All the way back in September of last year, Wes Cronk wrote an article lamenting the state of mainstream sports media coverage of ultimate. His piece came in the wake of Dylan Freechild’s unbelievable layout block that made it to number 6 on ESPN SportsCenter. While that should have been cause for celebration, it all felt a bit underwhelming.
Van Pelt and his co-host Ryan Russillo open with seemingly sincere praise — “this is as unbelievable of a play as you’ll ever see a guy make” — and a surprisingly aware reference to the teams’ USA Ultimate rankings. They then turn the commentary to a more typical route, when Russillo comes out of nowhere and asks, “How much do these guys love the String Cheese Incident?” This is the dual-narrative — ultimate is a legit sport + derogatory random stereotype — that’s seem to become the norm for non-ultimate specific media outlets that run coverage of the sport. Eventually, for ultimate to continue growing, this will have to change.
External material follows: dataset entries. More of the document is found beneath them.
(* ===== verification/Pbuff.v ===== *)
(** * Packet buffers (src/utils/pbuff.c, include/skp/utils/pbuff.h,
    include/skp/utils/uref.h)

    A packet buffer is a control structure [pbuff] with its own reference count
    and three pointers into a data area; the area ends with a
    [pb_shared_info] (at the address [end]) that counts the control structures
    sharing it.  The store keeps both kinds of objects under their addresses,
    and pointers are plain addresses, so that the pointer arithmetic of the code
    (offsets between two areas included) is written as it is.

    What malloc and the user's constructor return is an argument of each
    operation: [None] is a NULL; a block comes with its address and its
    (indeterminate) contents; a constructed control structure comes with its
    address and whatever its fields hold.  The callbacks clone, copy and expand
    only initialise fields of the user's derived structure, which no operation of
    this component reads, and are left out. *)

From Stdlib Require Import ZArith Lia.
From stdpp Require Import base list numbers option gmap.
From S2P Require Import Prelude Bitops Uref.

Local Open Scope Z_scope.

(** ** Data *)

(** The two callbacks of [struct pb_ops] the component's own logic depends on:
    whether they are set. *)
Record pb_ops := PbOps { constructor : bool; destructor : bool }.
Definition pb_defops : pb_ops := PbOps true true.

(** A data area: [base] is what malloc returned, [datalen] and [dataref] are the
    fields of its [pb_shared_info], [bytes] the contents from [base] to the
    shared info.  Areas are stored under the address of their shared info. *)
Record pb_shared_info := Shinfo { dataref : Z; datalen : Z }.
Record area := Area { base : Z; shinfo : pb_shared_info; bytes : list Z }.

Record pbuff := Pbuff {
  users : Z; cloned : bool;
  data : Z; tail : Z; end_ : Z;
  user : Z; ops : pb_ops }.

Record heap := Heap { pbs : gmap Z pbuff; areas : gmap Z area }.

Definition sizeof_shinfo : Z := 8.

Definition malloc_res := option (Z * (Z → Z)).
Definition ctor_res := option (Z * pbuff).

(** ** Memory access *)

Definition pget (h : heap) (p : Z) : outcome pbuff :=
  match pbs h !! p with Some pb => Ok pb | None => Undef end.
Definition pset (h : heap) (p : Z) (pb : pbuff) : heap := Heap (<[p := pb]> (pbs h)) (areas h).
Definition aget (h : heap) (e : Z) : outcome area :=
  match areas h !! e with Some a => Ok a | None => Undef end.
Definition aset (h : heap) (e : Z) (a : area) : heap := Heap (pbs h) (<[e := a]> (areas h)).

Definition set_users (n : Z) (pb : pbuff) : pbuff :=
  Pbuff n (cloned pb) (data pb) (tail pb) (end_ pb) (user pb) (ops pb).
Definition set_cloned (c : bool) (pb : pbuff) : pbuff :=
  Pbuff (users pb) c (data pb) (tail pb) (end_ pb) (user pb) (ops pb).
Definition set_range (d t : Z) (pb : pbuff) : pbuff :=
  Pbuff (users pb) (cloned pb) d t (end_ pb) (user pb) (ops pb).
Definition set_ref (r : Z) (a : area) : area := Area (base a) (Shinfo r (datalen (shinfo a))) (bytes a).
I think that out of all the things that make the USA Ultimate/ESPN deal an exciting move for the sport, this is why it’s the biggest: the derogatory stereotypes will come to a halt.
Not only are all the top people at ESPN getting a basic lesson about Ultimate and its rules, but the network now has an incentive to treat the sport like it matters.
ESPN would definitively not be taking a chance on ultimate unless they saw its potential as a valuable commodity in their programming lineup in the future. That means no more stoner jokes and no more subtle slights.
Ultimate is going to get the respect it has long deserved. That alone could have a profound impact on the growth of the sport in the next decade.